Livre : La France enfin première de la classe (Maryline Baumard)



Pressentant les mauvais résultats pour la France, Maryline Baumard, journaliste au Monde et spécialiste des questions d’éducation, a sorti ce livre juste avant la publication officielle du PISA 2012. Pour tenter de répondre à cette question cruciale : « Comment s’y prendre pour avoir la meilleure école du monde dans dix ans ? ».

Il faut bien se rendre à l’évidence sur « ces 100 000 enfants [qui] n’ont pas un niveau suffisant pour bénéficier des enseignements du collège. Ils ne savent vraiment ni lire ni compter en sortant du CM2 ». La cause ? « Quand les fondamentaux ne sont pas acquis à l’heure ils sont difficiles à rattraper parce que l’élève fait l’impasse sur d’autres enseignements en essayant de reconstruire les bases qu’il n’a pas. La machine à échouer s’enclenche encore un peu plus. » Bonne analyse.

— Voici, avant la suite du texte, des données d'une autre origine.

(* ===== verification/SubRecord.v ===== *)
(** * Records of selected fields

    Models llamaLite/SubRecord.hpp: the record that keeps the fields at or below the requested paths.  A field
    that a path names exactly is kept whole; a field that paths only go through is kept with the sub-record of the
    tails.  What the compiler rejects is [None]. *)
From Stdlib Require Import ZArith Lia.
From stdpp Require Import base list numbers.
From S2P Require Import Prelude TagPath Records AccessSet.

Section subrecord.
Context {T : Type}.

(** The tail of a path whose head is the tag, if there is anything left of it. *)
Definition MatchingTail (query : Tag) (p : TagPath) : list TagPath :=
  match p with
  | t :: rest => if decide (t = query) then match rest with [] => [] | _ => [rest] end else []
  | [] => []
  end.

Definition IsExactMatch (query : Tag) (p : TagPath) : bool := bool_decide (p = [query]).

(** [SubRecordFromList] and [ProcessAllFields]; [process] is [ProcessField]. *)
Fixpoint SubRecordFromList (paths : list TagPath) (v : value_type T) : option (record T) :=
  match v with
  | Leaf _ => None
  | Node r =>
      foldr (fun f kept =>
        process ← (if existsb (IsExactMatch f.1) paths then Some [f]
                   else match concat (map (MatchingTail f.1) paths) with
                        | [] => Some []
                        | tails => sub ← SubRecordFromList tails f.2; Some [(f.1, Node sub)]
                        end);
        rest ← kept;
        Some (process ++ rest)) (Some []) r
  end.

Definition sub_record (r : record T) (ras : list RecordAccess) : option (record T) :=
  if forallb (fun ra => hasPath (to_path ra) r) ras then SubRecordFromList (map to_path ras) (Node r) else None.

(** [sub_record_from_set_t]. *)
Definition sub_record_from_set (r : record T) (s : list TagPath) : option (record T) := sub_record r (map Path s).

(** ** The leaves that are kept *)

Lemma matching_tails t paths p : p ∈ concat (map (MatchingTail t) paths) <-> p <> [] /\ t :: p ∈ paths.
Proof.
  induction paths as [|q paths IH]; simpl; [split; [by intros ?%elem_of_nil|by intros [_ ?%elem_of_nil]]|].
  rewrite elem_of_app, IH, elem_of_cons. unfold MatchingTail. destruct q as [|u rest].
  - split; [intros [?%elem_of_nil|[Hp Hq]]; [done|by split; [|right]]|]. intros [Hp [?|Hq]]; [done|right; by split].
  - destruct (decide (u = t)) as [->|Hne]; [destruct rest as [|x rest]|].
    + split; [intros [?%elem_of_nil|[Hp Hq]]; [done|by split; [|right]]|]. intros [Hp [[= ->]|Hq]]; [done|right; by split].
    + rewrite list_elem_of_singleton. split; [intros [->|[Hp Hq]]; [by split; [|left]|by split; [|right]]|].
      intros [Hp [[= ->]|Hq]]; [by left|right; by split].
    + split; [intros [?%elem_of_nil|[Hp Hq]]; [done|by split; [|right]]|]. intros [Hp [[= -> ->]|Hq]]; [done|right; by split].
Qed.

Lemma exact_match t paths : existsb (IsExactMatch t) paths = true <-> [t] ∈ paths.
Proof.
  rewrite existsb_exists. setoid_rewrite <-list_elem_of_In. unfold IsExactMatch. split.
  - intros (p & Hp & He). apply bool_decide_eq_true in He as ->. done.
  - intros H. exists [t]. split; [done|]. by apply bool_decide_eq_true.
Qed.

Lemma SelectsLeaf_cons t l paths : [] ∉ paths ->
  SelectsLeaf (t :: l) paths = existsb (IsExactMatch t) paths || SelectsLeaf l (concat (map (MatchingTail t) paths)).
Proof.
  intros Hne. apply eq_true_iff_eq. rewrite orb_true_iff, exact_match, !SelectsLeaf_spec. split.
  - intros (p & Hp & Ha%isAncestorOf_spec). destruct p as [|u p]; [done|]. destruct p as [|x p].
    + apply prefix_cons_inv_1 in Ha as ->. by left.
    + right. pose proof (prefix_cons_inv_1 _ _ _ _ Ha) as ->. apply prefix_cons_inv_2 in Ha. exists (x :: p).
      split; [by apply matching_tails|by apply isAncestorOf_spec].
  - intros [H|(p & [Hp Hin]%matching_tails & Ha%isAncestorOf_spec)].
    + exists [t]. split; [done|]. apply isAncestorOf_spec, prefix_cons, prefix_nil.
    + exists (t :: p). split; [done|]. apply isAncestorOf_spec. by apply prefix_cons.
Qed.

(** The paths lead to values of [v]. *)
Definition paths_in (paths : list TagPath) (v : value_type T) : Prop := forall p, p ∈ paths -> p <> [] /\ is_Some (value_at p v).

Lemma paths_in_tails paths (r : record T) f : NoDup (map fst r) -> paths_in paths (Node r) -> f ∈ r -> paths_in (concat (map (MatchingTail f.1) paths)) f.2.
Proof.
  intros Hnd Hp Hf p [Hne Hin]%matching_tails. split; [done|]. destruct (Hp _ Hin) as [_ Hv]. simpl in Hv.
  assert (Hfi : field_at f.1 r = Some f) by (by apply field_at_spec). by rewrite Hfi in Hv.
Qed.

(** Leaves with their types: what the sub-record keeps, in the order of declaration. *)
Lemma SubRecordFromList_spec v paths r :
  v = Node r -> value_ok v = true -> paths_in paths v ->
  exists r', SubRecordFromList paths v = Some r' /\ value_ok (Node r') = true /\
    (forall t, t ∈ map fst r' -> t ∈ map fst r) /\
    leaves (Node r') = filter (fun l => SelectsLeaf l.1 paths = true) (leaves v).
Proof.
  revert paths r. induction v as [a|r0 IH] using value_type_ind'; intros paths r [= <-] Hok Hp.
  pose proof Hok as [Hnd Hf]%value_ok_node.
  assert (Hempty : [] ∉ paths) by (intros H; by destruct (Hp [] H)).
  assert (Htails : Forall (fun f => paths_in (concat (map (MatchingTail f.1) paths)) f.2) r0).
  { apply list.Forall_forall. intros f Hin. by eapply paths_in_tails. }
  clear Hok Hp. cbn [SubRecordFromList leaves]. induction r0 as [|f r0 IHr]; [by exists []|].
  apply list.Forall_cons in IH as [IHf IH], Hf as [Hokf Hf], Htails as [Htf Htails]. cbn [map] in Hnd. apply list.NoDup_cons in Hnd as [Hni Hnd].
  destruct (IHr IH Hnd Hf Htails) as (r' & Hr' & Hok' & Hsub & Hl). cbn [foldr]. rewrite Hr'.
  assert (Hhead : forall sub : record T,
    (forall g, g ∈ sub -> g.1 = f.1) -> length sub <= 1 -> Forall (fun g => value_ok g.2 = true) sub ->
    leaves (Node sub) = filter (fun l => SelectsLeaf l.1 paths = true) (map (fun l => (f.1 :: l.1, l.2)) (leaves f.2)) ->
    value_ok (Node (sub ++ r')) = true /\ (forall t, t ∈ map fst (sub ++ r') -> t ∈ map fst (f :: r0)) /\
    leaves (Node (sub ++ r')) = filter (fun l => SelectsLeaf l.1 paths = true) ((f :: r0) ≫= fun f => map (fun l => (f.1 :: l.1, l.2)) (leaves f.2))).
  { intros sub Htag Hlen Hoks Hls. pose proof Hok' as [Hnd' Hf']%value_ok_node. split_and!.
    - apply value_ok_node. split; [|by apply Forall_app]. rewrite map_app. apply list.NoDup_app. split_and!; [| |done].
      + destruct sub as [|g [|]]; [constructor|apply NoDup_singleton|simpl in Hlen; lia].
      + intros t (g & -> & Hg)%list_elem_of_fmap Ht%Hsub. apply Hni. by rewrite <-(Htag g Hg).
    - intros t. change (map fst (f :: r0)) with (f.1 :: map fst r0). rewrite map_app, elem_of_app, elem_of_cons. intros [(g & -> & Hg)%list_elem_of_fmap|Ht]; [left; by apply Htag|right; by apply Hsub].
    - cbn [leaves] in Hls, Hl |- *. rewrite bind_app, bind_cons, list.filter_app. by rewrite Hls, Hl. }
  destruct (existsb (IsExactMatch f.1) paths) eqn:He; cbn [mbind option_bind].
  - eexists. split; [done|]. apply Hhead; [by intros g ->%list_elem_of_singleton|simpl; lia|by constructor|].
    cbn [leaves]. cbn. rewrite app_nil_r. symmetry. apply list_filter_all. intros l (k & -> & _)%list_elem_of_fmap. simpl.
    by rewrite SelectsLeaf_cons, He.
  - assert (Hnone : forall l, SelectsLeaf (f.1 :: l) paths = SelectsLeaf l (concat (map (MatchingTail f.1) paths))) by (intros l; by rewrite SelectsLeaf_cons, He).
    destruct (concat (map (MatchingTail f.1) paths)) as [|p0 tails] eqn:Ht.
    + simpl. exists r'. split; [done|]. apply (Hhead []); [by intros g ?%elem_of_nil|simpl; lia|done|].
      symmetry. apply list_filter_none. intros l (k & -> & _)%list_elem_of_fmap. simpl. rewrite Hnone. done.
    + destruct f as [t [a|rf]]; simpl in *.
      { destruct (Htf p0 (list_elem_of_here _ _)) as [Hp0 [w Hw]]. by destruct p0. }
      destruct (IHf (p0 :: tails) rf eq_refl Hokf Htf) as (sub & Hsubr & Hsubok & _ & Hsl). simpl in Hsubr. rewrite Hsubr. simpl.
      eexists. split; [done|]. apply (Hhead [(t, Node sub)]); [by intros g ->%list_elem_of_singleton|simpl; lia|by constructor|].
      etrans; [apply (app_nil_r (map (fun l => (t :: l.1, l.2)) (leaves (Node sub))))|]. rewrite (Hsl : leaves (Node sub) = _). generalize (rf ≫= fun f => map (fun l => (f.1 :: l.1, l.2)) (leaves f.2)) as ls. clear -Hnone.
      induction ls as [|l ls IH]; [done|]. cbn [map]. rewrite !filter_cons. cbn [fst]. rewrite Hnone.
      destruct (decide _); [|exact IH]. cbn [map]. f_equal. exact IH.
Qed.
End subrecord.

(** A sub-record has the selected leaves.  For non-empty accesses [sub_record_t] is well formed, its leaves are
    those that the access set of the same accesses selects, in the same order, so that both name the same
    columns, and every leaf keeps its type; it is ill-formed exactly when an access is not in the record. *)
Theorem sub_record_selects {T} (r : record T) (ras : list RecordAccess) :
  record_ok r = true -> (forall ra, ra ∈ ras -> to_path ra <> []) ->
  match sub_record r ras with
  | Some r' =>
      record_ok r' = true /\ makeAccessSet r ras = Some (GetLeafPaths r' []) /\
      forall l, l ∈ GetLeafPaths r' [] -> value_type_for l r' = value_type_for l r
  | None => makeAccessSet r ras = None /\ exists ra, ra ∈ ras /\ hasPath (to_path ra) r = false
  end.
Proof.
  intros Hok Hne. unfold sub_record, makeAccessSet, access_set.
  assert (Hd : forall p, p ∈ deduped_access_set ras <-> p ∈ map to_path ras).
  { intros p. unfold deduped_access_set, makeSet. rewrite UnionFold_spec. split; [by intros [?%elem_of_nil|]|by right]. }
  assert (Hall : forallb (fun ra => hasPath (to_path ra) r) ras = AllPathsInRecord r (deduped_access_set ras)).
  { apply eq_true_iff_eq. rewrite AllPathsInRecord_spec, forallb_forall. setoid_rewrite Hd. setoid_rewrite list_elem_of_fmap. setoid_rewrite <-list_elem_of_In. split.
    - intros H p (ra & -> & Hra). by apply H.
    - intros H ra Hra. apply H. by exists ra. }
  rewrite Hall. destruct (AllPathsInRecord r (deduped_access_set ras)) eqn:Ha.
  - assert (Hp : paths_in (map to_path ras) (Node r)).
    { intros p Hp. pose proof (proj1 (AllPathsInRecord_spec r _) Ha p (proj2 (Hd p) Hp)) as Hpath. apply hasPath_value in Hpath; [|done].
      apply list_elem_of_fmap in Hp as (ra & -> & Hra). split; [by apply Hne|done]. }
    destruct (SubRecordFromList_spec (Node r) (map to_path ras) r eq_refl Hok Hp) as (r' & -> & Hok' & _ & Hl).
    assert (Hlp : leaf_paths (Node r') = filter (fun l => SelectsLeaf l (map to_path ras) = true) (leaf_paths (Node r))).
    { unfold leaf_paths. rewrite Hl. generalize (leaves (Node r)) as ls. induction ls as [|l ls IH]; [done|]. rewrite filter_cons. cbn [map]. rewrite filter_cons.
      destruct (decide _); [|exact IH]. cbn [map]. f_equal. exact IH. }
    split; [exact Hok'|]. rewrite GetLeafPaths_root. split.
    + f_equal. unfold leaf_set. rewrite MakeLeafSet_spec, Hlp. apply list_filter_ext_in. intros l _. rewrite !SelectsLeaf_spec. by setoid_rewrite Hd.
    + intros l Hin. pose proof (leaf_paths_nonempty _ _ Hin) as Hn. rewrite !resolvePathToField_value by done.
      apply list_elem_of_fmap in Hin as ([l' a] & -> & Hin). cbn [fst] in *. pose proof Hin as Hin'. rewrite Hl in Hin'. apply list_elem_of_filter in Hin' as [_ Hin'].
      apply leaves_value in Hin; [|done]. apply leaves_value in Hin'; [|done]. cbn [fst] in *. by rewrite Hin, Hin'.
  - split; [done|]. pose proof (access_set_spec r (deduped_access_set ras) Hok) as H. unfold access_set in H. rewrite Ha in H.
    destruct H as (p & (ra & -> & Hra)%Hd%list_elem_of_fmap & Hp). by exists ra.
Qed.

Lemma sub_record_selects_witness :
  let ras := [Path [mkTag 0 []; mkTag 2 []]; OneTag (mkTag 3 [])] in
  record_ok example_record = true /\ (forall ra, ra ∈ ras -> to_path ra <> []) /\
  sub_record example_record ras = Some [(mkTag 0 [], Node [(mkTag 2 [], Leaf 0)]); (mkTag 3 [], Leaf 1)] /\
  makeAccessSet example_record ras = Some [[mkTag 0 []; mkTag 2 []]; [mkTag 3 []]].
Proof.
  cbv zeta. set (ras := [_; _]). assert (Hne : forall ra, ra ∈ ras -> to_path ra <> []).
  { intros ra [->|[->|?%elem_of_nil]%elem_of_cons]%elem_of_cons; done. }
  split_and!; [reflexivity|exact Hne|reflexivity|].
  pose proof (sub_record_selects example_record ras eq_refl Hne) as H. destruct H as (_ & H & _). rewrite H. reflexivity.
Defined.

(** The empty path is in every record and selects all of its leaves, but a sub-record drops it. *)
Lemma sub_record_empty_path {T} (r : record T) : record_ok r = true ->
  sub_record r [Path []] = Some [] /\ makeAccessSet r [Path []] = Some (GetLeafPaths r []).
Proof.
  intros Hok. split.
  - unfold sub_record. simpl. induction r as [|f r IH]; [done|]. apply value_ok_node in Hok as [Hnd Hf].
    apply list.NoDup_cons in Hnd as [_ Hnd]. apply list.Forall_cons in Hf as [_ Hf]. cbn [foldr].
    rewrite IH; [done|]. by apply value_ok_node.
  - unfold makeAccessSet, access_set. simpl. f_equal. unfold leaf_set. rewrite MakeLeafSet_spec, GetLeafPaths_root.
    apply list_filter_all. intros l _. apply SelectsLeaf_spec. exists []. split; [by left|]. apply isAncestorOf_spec, prefix_nil.
Qed.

La solution pour que la France soit enfin (!) la première de la classe réside selon l’auteur dans l’evidence based policy. Ce qui, entre parenthèses, est le leitmotiv des chercheurs et des enseignants explicites, qui préfèrent parler de « données probantes ». C’est-à-dire se servir des résultats obtenus par la recherche scientifique sérieuse : « L’evidence based policy, vous connaissez ? L’expression n’a pas de traduction en français. Et pour cause, cette politique qui s’appuie sur des preuves n’a pas cours au pays de Descartes. » Bien vu !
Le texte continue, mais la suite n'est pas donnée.